When administering via IV infusion, do not exceed the recommended dose or infusion rate to avoid risk of QT interval prolongation. Patients receiving intravenous Moxifloxacin should be well hydrated and instructed to drink fluids liberally.
Use in adults (18 years and older): The recommended dose for Moxifloxacin is 400 mg once daily.
The duration of treatment should be determined by the severity of the indication or clinical response.
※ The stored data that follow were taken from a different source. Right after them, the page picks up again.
Lemma armedb_insert k ttl r k' :
  armedb (timer_insert accepts k ttl r).2 k' = if decide (k' = k) then true else armedb r k'.
Proof.
  unfold armedb. simpl. rewrite armed_after_snoc. simpl.
  destruct (decide (SRegister k' = SRegister k)), (decide (k' = k)); congruence.
Qed.
Lemma armedb_remove k r k' :
  armedb (timer_remove k r) k' = if decide (k' = k) then false else armedb r k'.
Proof.
  unfold armedb. simpl. rewrite armed_after_snoc. simpl.
  destruct (decide (SRegister k' = SRegister k)), (decide (k' = k)); congruence.
Qed.
Lemma armedb_refresh k r k' : armedb (timer_refresh accepts k r).2 k' = armedb r k'.
Proof. unfold armedb. simpl. by rewrite armed_after_snoc. Qed.
Lemma armedb_frame r r' k : reg_frame r r' -> device_key k = true -> armedb r' k = armedb r k.
Proof. intros [_ Hq] Hk. unfold armedb. by apply quiet_armed. Qed.
Lemma armedb_io_map f r k : armedb (on_io_map f r) k = armedb r k.
Proof. done. Qed.

Lemma reg_wf_frame r r' : reg_frame r r' -> reg_wf r -> reg_wf r'.
Proof.
  intros Hf [Hn Ht]. pose proof Hf as [Hio _]. split; [by rewrite Hio|].
  intros d s. rewrite Hio. intros Hs. destruct (Ht d s Hs) as (T1 & T2 & T3).
  unfold device_timers, armed in *.
  pose proof (armedb_frame _ _ (DeviceRegistration d) Hf eq_refl) as E1.
  pose proof (armedb_frame _ _ (Device3Heart d) Hf eq_refl) as E2.
  pose proof (armedb_frame _ _ (DeviceReconnect d (connection_generation s)) Hf eq_refl) as E3.
  unfold armedb in *. rewrite E1, E2, E3. done.
Qed.

(** One device changes; the others keep their session or are displaced while
    connected; timers of other devices are untouched. *)
Definition key_device (k : TimeScheduleKey) : option string :=
  match k with
  | Device3Heart d | DeviceRegistration d | DeviceReconnect d _ => Some d
  | _ => None
  end.

Lemma reg_wf_step d r r' :
  net_wf False (io_map r') ->
  (forall k e, key_device k = Some e -> e <> d -> armedb r' k = armedb r k) ->
  (forall e s', e <> d -> session (io_map r') !! e = Some s' ->
     session (io_map r) !! e = Some s' \/
     exists s, session (io_map r) !! e = Some s /\ connected s = true /\
       connected s' = false /\ association_expire s' = true) ->
  (forall s', session (io_map r') !! d = Some s' -> device_timers r' d s') ->
  reg_wf r -> reg_wf r'.
Proof.
  intros Hn Hk Ho Hd [_ Ht]. split; [done|]. intros e s' Hs'.
  destruct (decide (e = d)) as [->|He]; [auto|].
  pose proof (Hk (DeviceRegistration e) e eq_refl He) as E1.
  pose proof (Hk (Device3Heart e) e eq_refl He) as E2.
  pose proof (fun g => Hk (DeviceReconnect e g) e eq_refl He) as E3.
  unfold armedb in *. unfold device_timers, armed in *.
  destruct (Ho e s' He Hs') as [Hs|(s & Hs & Hc & Hc' & Hx')]; destruct (Ht _ _ Hs) as (T1 & T2 & T3).
  - rewrite E1, E2, E3. done.
  - rewrite E1, E2. split_and!; [done|auto|congruence].
Qed.

(** ** The operations of the register *)

Lemma armedb_close_tcp (s : DeviceSession A) (r : Inner) k : armedb (close_tcp_if_needed s r) k = armedb r k.
Proof. unfold close_tcp_if_needed. by case_match. Qed.
Lemma io_map_close_tcp (s : DeviceSession A) (r : Inner) : io_map (close_tcp_if_needed s r) = io_map r.
Proof. unfold close_tcp_if_needed. by case_match. Qed.
Lemma io_map_timer_remove k (r : Inner) : io_map (timer_remove k r) = io_map r.
Proof. done. Qed.
Lemma io_map_timer_insert k ttl (r : Inner) : io_map (timer_insert accepts k ttl r).2 = io_map r.
Proof. done. Qed.
Lemma armedb_reset d (r : Inner) k : device_key k = true -> armedb (on_cache (reset_device_state d) r) k = armedb r k.
Proof. intros. apply armedb_frame; [|done]. apply frame_cache, reset_device_quiet. Qed.

Lemma device_timers_connected (r : Inner) d s :
  connected s = true -> armedb r (DeviceRegistration d) = true -> armedb r (Device3Heart d) = true ->
  device_timers r d s.
Proof. intros Hc H1 H2. split_and!; [done|done|congruence]. Qed.

Hint Rewrite @armedb_insert @armedb_remove @armedb_refresh @armedb_close_tcp @armedb_io_map : armed.
Ltac armed_simpl := autorewrite with armed; repeat case_decide; simplify_eq/=; try done.

(** Others in a displacing take-over. *)
Lemma take_over_others full d a sd (n n1 : Network A) e s' :
  net_wf full n -> session n1 = session n ->
  (forall b o, net_device_map n1 !! b = Some o -> net_device_map n !! b = Some o) ->
  e <> d -> session (take_over mark_displaced_next d a sd n1) !! e = Some s' ->
  session n !! e = Some s' \/
  exists s, session n !! e = Some s /\ connected s = true /\ connected s' = false /\ association_expire s' = true.
Proof.
  intros Hwf Hses Hmap He. rewrite take_over_lookup, decide_False by done. rewrite Hses.
  case_decide as Hm; [|by left]. intros (s & Hs & ->)%fmap_Some. right. exists s.
  apply Hmap in Hm. destruct (net_owner _ _ Hwf _ _ Hm) as (s0 & Hs0 & _ & Hc). simplify_eq. done.
Qed.

Lemma remove_mapping_mono d a (n : Network A) b o :
  net_device_map (remove_device_mapping d a n) !! b = Some o -> net_device_map n !! b = Some o.
Proof. rewrite remove_mapping_lookup. by case_decide. Qed.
Therapy may be initial intravenous administration, followed by oral administration when clinically indicated.
Community-acquired pneumonia: The total treatment duration for sequential administration (intravenous followed by oral therapy) is 7-14 days.
Complicated skin and skin structure infections: The total treatment duration for sequential administration (intravenous followed by oral therapy) is 7-21 days.
Complicated intra-abdominal infections: The total treatment duration for sequential administration (intravenous followed by oral therapy) is 5-14 days.
The recommended duration of treatment for the indication being treated should not be exceeded.
Moxifloxacin 400 mg solution for infusion has been studied in clinical trials for up to 21 days (in complicated skin and skin structure infections).
Use in children and adolescents: Safety and efficacy of Moxifloxacin have not been established for any indication in children or adolescents younger than 18 years of age.
Use in patients with renal impairment: No dose adjustment is necessary for patients with renal impairment (including creatinine clearance ≤30 mL/min/1.73 m2) and in patients on chronic dialysis e.g. hemodialysis and continuous ambulatory peritoneal dialysis.
Use in hepatic impairment: No dose adjustment is necessary for patients with mild, moderate or severe hepatic insufficiency (Child Pugh Class A, B or C). However, Moxifloxacin should be used with caution in patients with hepatic impairment because the metabolic disturbances associated with hepatic insufficiency may lead to QT prolongation. ECGs should be monitored in patients with liver cirrhosis.
Use in the elderly: No adjustment of dosage is required in elderly.